Yes, the whole ECT thing IS interesting, since we used to have coolant temperature probes into the coolant system (I remember having to replace one once when my engine overheated, ruining it).

But, they had a kind of "fatal" flaw. If the coolant went too low or boiled to the extent they were no longer immersed in liquid, they'd transmit nonsense values. The CHT temperature probe doesn't have these problems, since it simply warms up with the metal in the heads and sends (or passes) a voltage that can be interpreted as temperature. Since the coolant temperature has a clear relationship to the CHT, one can be inferred from the other.

I honestly don't know why we don't just see CHT on the dash gauge and be happy, except that years of the other reading are too hard to let go of.

The ECT dash gauge is really pretty poor in my opinion. About all it's good for is the "warning" that makes it swing to full hot when your engine is going into "limp home mode". It sure does not give you much "incremental" information on temperature changes.
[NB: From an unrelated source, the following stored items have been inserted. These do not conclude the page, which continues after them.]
(** X5.  A command typed into the input box of the application reaches the
    engine as its stripped text followed by exactly one line terminator:
    when the stripped text is not empty and the inbound relay has room,
    Submit queues that one fragment behind those already there and records
    the stripped text in the history. *)
Theorem submitted_command_reaches_engine
        (box : InputBox.t EngineThread.t) (e : EngineThread.t) :
  TkText.state (InputBox.tk box) = TkText.NORMAL ->
  InputBox.on_submit box = GameApp._on_command ->
  strip (InputBox.shown box) <> EmptyString ->
  Pipe.full (EngineThread.to_engine e) = false ->
  let cmd := strip (InputBox.shown box) in
  exists box' : InputBox.t EngineThread.t,
    InputBox._submit box e
    = Return InputBox.break
        (box',
         EngineThread.set_stdin_pipe
           {| Pipe.maxsize := Pipe.maxsize (EngineThread.to_engine e);
              Pipe.queue :=
                Pipe.queue (EngineThread.to_engine e) ++ [(cmd ++ LF)%string] |}
           e) /\
    ends_with_one_LF (cmd ++ LF)%string = true /\
    InputBox.history box' = InputBox.history box ++ [cmd] /\
    InputBox.shown box' = EmptyString.
Proof.
  intros Hst Hcb Hne Hroom cmd.
  assert (HLF : endswith cmd LF = false).
  { apply rstripped_no_LF. unfold cmd, strip. apply rstrip_idempotent. }
  exists {| InputBox.tk := {| TkText.buffer := EmptyString;
                              TkText.state := TkText.NORMAL |};
            InputBox.on_submit := InputBox.on_submit box;
            InputBox.history := InputBox.history box ++ [cmd];
            InputBox.history_idx := len (InputBox.history box ++ [cmd]) |}.
  split; [|split; [now apply one_LF_after | split; reflexivity]].
  destruct box as [[buf st] cb h i]; simpl in Hst, Hcb; subst st cb.
  unfold InputBox._submit, InputBox._get_current_line, TkText.get_all.
  unfold cmd, InputBox.shown, InputBox._get_current_line, TkText.get_all
    in Hne, HLF. simpl in Hne, HLF. simpl.
  apply truthy_str_spec in Hne. rewrite Hne.
  unfold GameApp._on_command, EngineThread.enqueue_line.
  rewrite HLF. simpl. unfold Pipe.write, Pipe.put.
  unfold EngineThread.to_engine in Hroom. rewrite Hroom. reflexivity.
Qed.

Lemma submitted_command_reaches_engine_witness :
  exists box' : InputBox.t EngineThread.t,
    InputBox._submit
      (InputBox.edit (" open mailbox " ++ LF)%string
                     (InputBox.init GameApp._on_command))
      (EngineThread.init ["story.z5"])
    = Return InputBox.break
        (box',
         EngineThread.set_stdin_pipe
           {| Pipe.maxsize := 2048;
              Pipe.queue := [("open mailbox" ++ LF)%string] |}
           (EngineThread.init ["story.z5"])).
Proof.
  destruct (submitted_command_reaches_engine
              (InputBox.edit (" open mailbox " ++ LF)%string
                             (InputBox.init GameApp._on_command))
              (EngineThread.init ["story.z5"]) eq_refl eq_refl)
    as [box' [H _]].
  - vm_compute. discriminate.
  - reflexivity.
  - exists box'. exact H.
Defined.

Section EngineFacts.

(** [enqueue_line] is one write of the line, terminated if it was not. *)
Lemma enqueue_line_write (line : string) (self : EngineThread.t) :
  EngineThread.enqueue_line line self
  = lift (fun p => EngineThread.set_stdin_pipe p self)
         (Pipe.write (if endswith line LF then line else (line ++ LF)%string)
                     (EngineThread.stdin_pipe self)).
Proof.
  unfold EngineThread.enqueue_line. destruct (endswith line LF); reflexivity.
Qed.

Lemma write_full (s : string) (p : Pipe.t) :
  0 < Pipe.maxsize p -> Pipe.maxsize p <= Pipe.qsize p ->
  Pipe.write s p = Blocked p.
Proof.
  intros H0 H1. unfold Pipe.write, Pipe.put, Pipe.full.
  apply Z.ltb_lt in H0. apply Z.leb_le in H1. now rewrite H0, H1.
Qed.

Lemma write_room (s : string) (p : Pipe.t) :
  Pipe.maxsize p <= 0 \/ Pipe.qsize p < Pipe.maxsize p ->
  Pipe.write s p
  = Return tt {| Pipe.maxsize := Pipe.maxsize p;
                 Pipe.queue := Pipe.queue p ++ [s] |}.
Proof.
  intros H. unfold Pipe.write, Pipe.put, Pipe.full.
  destruct (0 <? Pipe.maxsize p) eqn:E0; simpl; [|reflexivity].
  apply Z.ltb_lt in E0.
  replace (Pipe.maxsize p <=? Pipe.qsize p) with false; [reflexivity|].
  symmetry. apply Z.leb_gt. lia.
Qed.

Lemma set_stdin_pipe_same (e : EngineThread.t) :
  EngineThread.set_stdin_pipe (EngineThread.stdin_pipe e) e = e.
Proof. destruct e; reflexivity. Qed.

End EngineFacts.

(** X6.  Lines enqueued while the engine reads nothing are queued in order, each
    terminated if it was not, as long as they fit under the bound of the
    inbound relay (or the relay is unbounded); none of these calls waits.
    A fresh engine has room for 2048 lines: with 2048 lines unread, the
    next [enqueue_line] waits and leaves the relay as it is. *)
Theorem enqueue_lines_capacity (ls : list string) :
  let terminated (l : string) :=
    if endswith l LF then l else (l ++ LF)%string in
  (forall self : EngineThread.t,
      let p := EngineThread.stdin_pipe self in
      Pipe.maxsize p <= 0 \/ Pipe.qsize p + len ls <= Pipe.maxsize p ->
      EngineThread.enqueue_lines ls self
      = Return tt (EngineThread.set_stdin_pipe
                     {| Pipe.maxsize := Pipe.maxsize p;
                        Pipe.queue := Pipe.queue p ++ map terminated ls |}
                     self)) /\
  (forall (argv : list string) (text : string),
      len ls = 2048 ->
      bind (EngineThread.enqueue_lines ls (EngineThread.init argv))
           (fun _ e => EngineThread.enqueue_line text e)
      = Blocked (EngineThread.set_stdin_pipe
                   {| Pipe.maxsize := 2048; Pipe.queue := map terminated ls |}
                   (EngineThread.init argv))).
Proof.
  intros terminated.
  assert (A : forall self : EngineThread.t,
             let p := EngineThread.stdin_pipe self in
             Pipe.maxsize p <= 0 \/ Pipe.qsize p + len ls <= Pipe.maxsize p ->
             EngineThread.enqueue_lines ls self
             = Return tt (EngineThread.set_stdin_pipe
                            {| Pipe.maxsize := Pipe.maxsize p;
                               Pipe.queue := Pipe.queue p ++ map terminated ls |}
                            self)).
  { induction ls as [|l ls IH]; intros self p Hroom.
    - simpl. rewrite app_nil_r. destruct self as [a [m q] o b]. reflexivity.
    - cbn [EngineThread.enqueue_lines]. rewrite enqueue_line_write.
      rewrite write_room
        by (fold p; unfold len in *; simpl in Hroom; lia).
      cbn [lift bind]. rewrite IH.
      + destruct self as [a [m q] o b]. simpl.
        unfold EngineThread.set_stdin_pipe; simpl.
        now rewrite <- app_assoc.
      + destruct self as [a [m q] o b]. subst p.
        unfold Pipe.qsize, len in *. simpl in *.
        rewrite length_app. simpl. lia. }
  split; [exact A|].
  intros argv text Hlen.
  rewrite A
    by (right; unfold EngineThread.init, Pipe.init, Pipe.default_maxsize,
          Pipe.qsize, len in *; simpl; lia).
  cbn [bind]. rewrite enqueue_line_write.
  rewrite write_full.
  - reflexivity.
  - reflexivity.
  - unfold EngineThread.init, Pipe.init, Pipe.default_maxsize, Pipe.qsize,
      len in *. simpl. rewrite length_map. lia.
Qed.

Lemma enqueue_lines_capacity_witness :
  EngineThread.enqueue_lines ["north"; ("take lamp" ++ LF)%string]
                             (EngineThread.init ["story.z5"])
  = Return tt (EngineThread.set_stdin_pipe
                 {| Pipe.maxsize := 2048;
                    Pipe.queue := [("north" ++ LF)%string;
                                   ("take lamp" ++ LF)%string] |}
                 (EngineThread.init ["story.z5"])) /\
  bind (EngineThread.enqueue_lines (repeat "z" 2048)
                                   (EngineThread.init ["story.z5"]))
       (fun _ e => EngineThread.enqueue_line "look" e)
  = Blocked (EngineThread.set_stdin_pipe
               {| Pipe.maxsize := 2048;
                  Pipe.queue := repeat ("z" ++ LF)%string 2048 |}
               (EngineThread.init ["story.z5"])).
Proof.
  split.
  - refine (proj1 (enqueue_lines_capacity
                     ["north"; ("take lamp" ++ LF)%string])
                  (EngineThread.init ["story.z5"]) _).
    right. vm_compute. discriminate.
  - rewrite (proj2 (enqueue_lines_capacity (repeat "z" 2048))
                   ["story.z5"] "look").
    + rewrite map_repeat. reflexivity.
    + unfold len. rewrite repeat_length. reflexivity.
Defined.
The oil temperature is volatile as hell. I've seen it in the 245 degree range at high RPMs. And, I know from previous experience in an old Mercury, that it has a cooling effect on the engine too. If you let the oil get low, the engine will run hot. In that vehicle, the first symptom of low oil (it was on a long trip from Florida to Arizona when I was reassigned) was a gradually increasing coolant temperature. (I should have been more careful about checking the oil at each fillup).